### What needs to be done
In the entries below, every line that contains "From" must be located and copied.

** Source data follows **

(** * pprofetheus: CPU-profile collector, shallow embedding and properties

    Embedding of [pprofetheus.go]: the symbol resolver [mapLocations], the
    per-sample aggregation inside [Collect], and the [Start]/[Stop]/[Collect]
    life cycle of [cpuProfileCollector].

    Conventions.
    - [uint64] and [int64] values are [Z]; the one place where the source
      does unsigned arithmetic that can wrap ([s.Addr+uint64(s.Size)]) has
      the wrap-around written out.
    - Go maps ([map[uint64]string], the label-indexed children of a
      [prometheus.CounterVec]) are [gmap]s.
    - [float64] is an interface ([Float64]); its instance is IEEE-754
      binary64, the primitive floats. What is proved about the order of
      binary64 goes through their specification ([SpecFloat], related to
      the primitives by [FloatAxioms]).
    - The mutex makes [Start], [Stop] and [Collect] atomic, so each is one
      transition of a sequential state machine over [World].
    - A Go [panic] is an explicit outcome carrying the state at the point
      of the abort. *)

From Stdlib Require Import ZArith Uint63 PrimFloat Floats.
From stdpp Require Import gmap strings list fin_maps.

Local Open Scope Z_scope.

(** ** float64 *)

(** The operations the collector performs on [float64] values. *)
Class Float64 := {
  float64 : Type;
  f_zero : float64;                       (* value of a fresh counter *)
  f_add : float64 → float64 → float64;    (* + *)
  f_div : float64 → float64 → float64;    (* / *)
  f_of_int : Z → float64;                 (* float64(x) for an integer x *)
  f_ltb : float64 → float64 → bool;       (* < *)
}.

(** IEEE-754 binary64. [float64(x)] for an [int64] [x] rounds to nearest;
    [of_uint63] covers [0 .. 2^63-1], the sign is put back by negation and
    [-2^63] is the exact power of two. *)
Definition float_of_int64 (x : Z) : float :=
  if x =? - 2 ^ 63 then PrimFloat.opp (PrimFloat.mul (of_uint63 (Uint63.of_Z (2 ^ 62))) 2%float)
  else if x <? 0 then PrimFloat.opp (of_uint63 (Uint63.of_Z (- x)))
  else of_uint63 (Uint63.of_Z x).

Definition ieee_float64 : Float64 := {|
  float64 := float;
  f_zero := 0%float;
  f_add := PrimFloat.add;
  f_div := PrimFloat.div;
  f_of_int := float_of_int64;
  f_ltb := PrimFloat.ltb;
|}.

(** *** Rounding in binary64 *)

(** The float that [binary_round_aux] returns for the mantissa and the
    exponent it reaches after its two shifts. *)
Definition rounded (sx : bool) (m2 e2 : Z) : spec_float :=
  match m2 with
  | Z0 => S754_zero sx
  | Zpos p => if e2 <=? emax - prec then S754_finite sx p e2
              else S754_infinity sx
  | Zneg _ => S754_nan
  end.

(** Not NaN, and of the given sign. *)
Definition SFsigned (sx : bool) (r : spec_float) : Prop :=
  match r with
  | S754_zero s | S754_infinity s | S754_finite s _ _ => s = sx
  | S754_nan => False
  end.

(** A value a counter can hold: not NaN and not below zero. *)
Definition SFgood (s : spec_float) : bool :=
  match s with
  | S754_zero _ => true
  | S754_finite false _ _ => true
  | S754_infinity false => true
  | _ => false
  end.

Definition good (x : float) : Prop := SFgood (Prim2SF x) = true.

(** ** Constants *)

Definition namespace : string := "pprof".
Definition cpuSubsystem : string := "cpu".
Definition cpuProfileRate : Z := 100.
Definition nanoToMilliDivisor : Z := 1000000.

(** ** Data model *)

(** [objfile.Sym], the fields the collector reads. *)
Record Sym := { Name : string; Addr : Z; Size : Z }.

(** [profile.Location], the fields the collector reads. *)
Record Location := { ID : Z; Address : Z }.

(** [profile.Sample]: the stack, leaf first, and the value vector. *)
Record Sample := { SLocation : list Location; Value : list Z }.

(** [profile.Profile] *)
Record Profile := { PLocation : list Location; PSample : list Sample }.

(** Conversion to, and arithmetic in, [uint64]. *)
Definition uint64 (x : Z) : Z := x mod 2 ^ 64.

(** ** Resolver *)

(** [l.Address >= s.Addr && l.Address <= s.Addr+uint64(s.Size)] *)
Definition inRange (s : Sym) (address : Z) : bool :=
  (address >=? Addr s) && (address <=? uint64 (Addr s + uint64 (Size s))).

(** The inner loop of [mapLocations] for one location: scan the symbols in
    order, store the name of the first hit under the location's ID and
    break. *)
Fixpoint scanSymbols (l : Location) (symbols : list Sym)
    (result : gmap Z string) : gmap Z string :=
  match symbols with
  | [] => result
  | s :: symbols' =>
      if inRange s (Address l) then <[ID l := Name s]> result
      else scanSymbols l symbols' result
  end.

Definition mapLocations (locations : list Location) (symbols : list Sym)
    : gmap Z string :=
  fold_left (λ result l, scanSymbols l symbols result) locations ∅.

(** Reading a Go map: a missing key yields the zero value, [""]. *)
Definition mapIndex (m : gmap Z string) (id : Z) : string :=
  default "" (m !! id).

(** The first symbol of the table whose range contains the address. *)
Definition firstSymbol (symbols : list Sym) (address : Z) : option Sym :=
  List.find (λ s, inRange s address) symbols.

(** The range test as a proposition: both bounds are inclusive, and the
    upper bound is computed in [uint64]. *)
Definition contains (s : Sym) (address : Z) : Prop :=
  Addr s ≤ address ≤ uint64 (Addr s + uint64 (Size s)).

** End of Source data **
** Source data follows **

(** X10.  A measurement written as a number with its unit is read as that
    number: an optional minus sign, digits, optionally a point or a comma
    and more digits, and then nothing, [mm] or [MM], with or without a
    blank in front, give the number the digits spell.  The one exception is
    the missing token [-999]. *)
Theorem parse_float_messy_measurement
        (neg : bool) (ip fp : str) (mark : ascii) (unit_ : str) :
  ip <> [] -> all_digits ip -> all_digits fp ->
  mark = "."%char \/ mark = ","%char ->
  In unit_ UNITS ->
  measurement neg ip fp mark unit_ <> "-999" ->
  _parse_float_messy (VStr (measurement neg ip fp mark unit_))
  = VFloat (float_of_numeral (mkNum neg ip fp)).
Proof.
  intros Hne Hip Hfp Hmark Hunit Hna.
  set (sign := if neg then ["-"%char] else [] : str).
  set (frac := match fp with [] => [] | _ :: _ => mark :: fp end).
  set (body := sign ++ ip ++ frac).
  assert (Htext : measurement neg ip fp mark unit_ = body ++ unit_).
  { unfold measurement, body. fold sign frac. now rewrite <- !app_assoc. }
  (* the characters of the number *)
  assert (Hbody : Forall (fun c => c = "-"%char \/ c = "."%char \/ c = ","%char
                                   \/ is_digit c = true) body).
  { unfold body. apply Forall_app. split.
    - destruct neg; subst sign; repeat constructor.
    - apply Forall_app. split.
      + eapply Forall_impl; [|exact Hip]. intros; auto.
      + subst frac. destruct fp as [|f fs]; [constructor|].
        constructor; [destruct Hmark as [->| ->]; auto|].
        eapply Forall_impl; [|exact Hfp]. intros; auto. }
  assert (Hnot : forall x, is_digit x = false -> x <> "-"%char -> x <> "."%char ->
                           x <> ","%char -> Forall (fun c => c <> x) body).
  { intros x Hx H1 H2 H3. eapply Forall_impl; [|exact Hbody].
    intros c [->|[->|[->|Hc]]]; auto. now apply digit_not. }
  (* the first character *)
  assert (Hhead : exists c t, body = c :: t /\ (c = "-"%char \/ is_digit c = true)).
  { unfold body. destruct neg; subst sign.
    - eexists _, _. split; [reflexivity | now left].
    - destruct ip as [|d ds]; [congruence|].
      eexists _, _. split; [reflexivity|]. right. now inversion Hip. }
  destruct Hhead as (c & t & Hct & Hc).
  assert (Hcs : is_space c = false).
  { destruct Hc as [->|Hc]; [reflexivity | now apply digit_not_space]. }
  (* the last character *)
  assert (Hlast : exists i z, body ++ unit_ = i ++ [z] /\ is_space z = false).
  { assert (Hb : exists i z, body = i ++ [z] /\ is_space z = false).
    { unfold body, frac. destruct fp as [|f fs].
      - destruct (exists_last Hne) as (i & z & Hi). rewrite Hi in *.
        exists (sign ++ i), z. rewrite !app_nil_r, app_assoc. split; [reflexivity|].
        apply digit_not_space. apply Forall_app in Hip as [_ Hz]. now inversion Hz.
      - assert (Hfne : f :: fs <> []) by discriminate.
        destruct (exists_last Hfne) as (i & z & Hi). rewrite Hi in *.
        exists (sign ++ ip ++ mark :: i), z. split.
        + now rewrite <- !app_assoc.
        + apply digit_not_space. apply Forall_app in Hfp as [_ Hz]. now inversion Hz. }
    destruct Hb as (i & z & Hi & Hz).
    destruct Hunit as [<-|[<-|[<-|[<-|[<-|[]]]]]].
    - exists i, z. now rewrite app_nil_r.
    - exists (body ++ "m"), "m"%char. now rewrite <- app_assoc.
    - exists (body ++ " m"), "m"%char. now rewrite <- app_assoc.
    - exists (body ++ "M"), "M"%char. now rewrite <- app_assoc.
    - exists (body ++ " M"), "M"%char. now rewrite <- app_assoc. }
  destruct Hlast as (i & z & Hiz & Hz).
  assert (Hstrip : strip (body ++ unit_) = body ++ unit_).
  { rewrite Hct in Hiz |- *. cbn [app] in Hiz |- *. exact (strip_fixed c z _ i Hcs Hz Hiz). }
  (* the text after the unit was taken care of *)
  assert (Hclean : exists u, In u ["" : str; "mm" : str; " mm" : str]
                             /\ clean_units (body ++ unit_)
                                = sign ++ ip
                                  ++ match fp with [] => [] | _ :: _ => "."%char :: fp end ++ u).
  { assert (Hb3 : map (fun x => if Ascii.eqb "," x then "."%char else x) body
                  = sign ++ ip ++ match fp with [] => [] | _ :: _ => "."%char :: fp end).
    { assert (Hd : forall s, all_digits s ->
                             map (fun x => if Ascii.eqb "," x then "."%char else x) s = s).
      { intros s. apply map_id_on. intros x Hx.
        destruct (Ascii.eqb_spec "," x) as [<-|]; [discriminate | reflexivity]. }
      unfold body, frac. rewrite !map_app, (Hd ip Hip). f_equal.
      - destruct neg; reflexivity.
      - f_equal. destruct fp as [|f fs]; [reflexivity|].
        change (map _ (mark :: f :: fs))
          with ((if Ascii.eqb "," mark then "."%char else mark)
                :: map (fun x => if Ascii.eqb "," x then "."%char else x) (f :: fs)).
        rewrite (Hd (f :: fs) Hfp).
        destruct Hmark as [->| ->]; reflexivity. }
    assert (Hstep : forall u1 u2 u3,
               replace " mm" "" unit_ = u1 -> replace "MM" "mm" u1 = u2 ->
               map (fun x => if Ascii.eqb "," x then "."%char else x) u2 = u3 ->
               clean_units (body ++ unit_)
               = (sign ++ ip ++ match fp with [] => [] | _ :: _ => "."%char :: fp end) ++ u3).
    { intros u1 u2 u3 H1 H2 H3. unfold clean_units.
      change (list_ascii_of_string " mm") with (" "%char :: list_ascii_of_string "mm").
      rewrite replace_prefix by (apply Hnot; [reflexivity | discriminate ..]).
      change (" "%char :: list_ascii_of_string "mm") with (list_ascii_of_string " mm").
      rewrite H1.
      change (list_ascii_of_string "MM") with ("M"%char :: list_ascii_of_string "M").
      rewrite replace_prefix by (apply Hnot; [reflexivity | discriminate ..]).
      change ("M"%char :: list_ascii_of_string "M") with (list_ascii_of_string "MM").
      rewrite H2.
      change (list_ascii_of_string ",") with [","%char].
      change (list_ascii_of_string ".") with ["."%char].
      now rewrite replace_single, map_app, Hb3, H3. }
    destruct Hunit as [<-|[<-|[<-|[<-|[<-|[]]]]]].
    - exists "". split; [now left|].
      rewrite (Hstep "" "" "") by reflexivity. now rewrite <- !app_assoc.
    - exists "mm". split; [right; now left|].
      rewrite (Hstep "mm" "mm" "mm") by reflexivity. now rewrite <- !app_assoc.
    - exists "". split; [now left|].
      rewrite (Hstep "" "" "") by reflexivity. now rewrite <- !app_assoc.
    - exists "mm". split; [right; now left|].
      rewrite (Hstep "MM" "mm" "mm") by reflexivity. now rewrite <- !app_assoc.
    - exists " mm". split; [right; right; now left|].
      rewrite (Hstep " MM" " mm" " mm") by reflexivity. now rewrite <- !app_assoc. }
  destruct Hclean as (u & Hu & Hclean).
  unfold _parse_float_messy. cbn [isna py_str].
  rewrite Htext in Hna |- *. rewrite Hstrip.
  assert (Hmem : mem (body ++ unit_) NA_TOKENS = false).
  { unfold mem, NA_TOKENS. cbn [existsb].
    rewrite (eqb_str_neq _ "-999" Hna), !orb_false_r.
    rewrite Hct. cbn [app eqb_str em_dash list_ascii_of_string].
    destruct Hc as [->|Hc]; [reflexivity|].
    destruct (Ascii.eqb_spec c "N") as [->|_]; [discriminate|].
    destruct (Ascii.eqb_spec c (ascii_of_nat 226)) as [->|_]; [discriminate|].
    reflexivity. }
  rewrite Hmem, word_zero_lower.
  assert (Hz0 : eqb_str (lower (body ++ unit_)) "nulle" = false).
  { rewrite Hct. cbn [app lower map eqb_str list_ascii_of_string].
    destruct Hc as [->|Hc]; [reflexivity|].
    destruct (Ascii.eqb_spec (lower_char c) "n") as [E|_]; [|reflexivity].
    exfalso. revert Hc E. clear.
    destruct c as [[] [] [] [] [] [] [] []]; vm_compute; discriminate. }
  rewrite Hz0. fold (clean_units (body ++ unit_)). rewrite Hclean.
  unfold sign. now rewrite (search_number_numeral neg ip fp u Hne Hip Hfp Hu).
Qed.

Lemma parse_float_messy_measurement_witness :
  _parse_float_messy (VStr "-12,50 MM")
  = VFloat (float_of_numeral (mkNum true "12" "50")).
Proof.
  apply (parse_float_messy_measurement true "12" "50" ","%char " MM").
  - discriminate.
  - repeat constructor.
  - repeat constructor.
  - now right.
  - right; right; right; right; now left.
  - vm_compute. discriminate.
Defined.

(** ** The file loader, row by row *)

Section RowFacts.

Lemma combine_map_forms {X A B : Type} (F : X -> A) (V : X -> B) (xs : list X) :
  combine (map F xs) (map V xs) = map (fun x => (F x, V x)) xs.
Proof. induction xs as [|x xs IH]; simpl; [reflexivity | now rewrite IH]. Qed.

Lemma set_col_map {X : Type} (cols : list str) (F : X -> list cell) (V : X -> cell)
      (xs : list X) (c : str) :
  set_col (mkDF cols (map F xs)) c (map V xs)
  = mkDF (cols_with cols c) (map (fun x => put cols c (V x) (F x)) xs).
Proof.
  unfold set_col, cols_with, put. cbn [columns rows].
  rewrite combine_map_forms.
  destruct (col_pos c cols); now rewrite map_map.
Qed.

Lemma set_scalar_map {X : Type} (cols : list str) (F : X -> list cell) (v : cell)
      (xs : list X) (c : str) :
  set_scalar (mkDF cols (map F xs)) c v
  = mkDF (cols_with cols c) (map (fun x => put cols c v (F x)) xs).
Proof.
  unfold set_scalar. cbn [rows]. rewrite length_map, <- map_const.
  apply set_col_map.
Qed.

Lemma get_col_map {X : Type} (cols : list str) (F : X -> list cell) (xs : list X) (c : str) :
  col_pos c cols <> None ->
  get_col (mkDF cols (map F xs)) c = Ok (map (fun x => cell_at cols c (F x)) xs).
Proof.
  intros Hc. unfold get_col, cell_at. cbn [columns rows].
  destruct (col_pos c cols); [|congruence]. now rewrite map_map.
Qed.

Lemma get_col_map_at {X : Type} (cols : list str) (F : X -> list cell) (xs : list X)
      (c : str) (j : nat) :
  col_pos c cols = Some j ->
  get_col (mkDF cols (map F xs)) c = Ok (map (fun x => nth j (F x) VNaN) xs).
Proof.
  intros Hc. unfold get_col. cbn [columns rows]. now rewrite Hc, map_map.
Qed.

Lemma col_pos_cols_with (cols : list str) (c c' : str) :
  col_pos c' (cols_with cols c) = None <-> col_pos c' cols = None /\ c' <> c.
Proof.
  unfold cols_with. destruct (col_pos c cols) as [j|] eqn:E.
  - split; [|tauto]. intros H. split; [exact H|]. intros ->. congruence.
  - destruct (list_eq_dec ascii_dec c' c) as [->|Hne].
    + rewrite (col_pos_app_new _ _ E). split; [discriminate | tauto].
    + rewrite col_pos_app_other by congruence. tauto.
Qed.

** End of Source data **

### Solution to the problem
From Stdlib Require Import ZArith Uint63 PrimFloat Floats.
From stdpp Require Import gmap strings list fin_maps.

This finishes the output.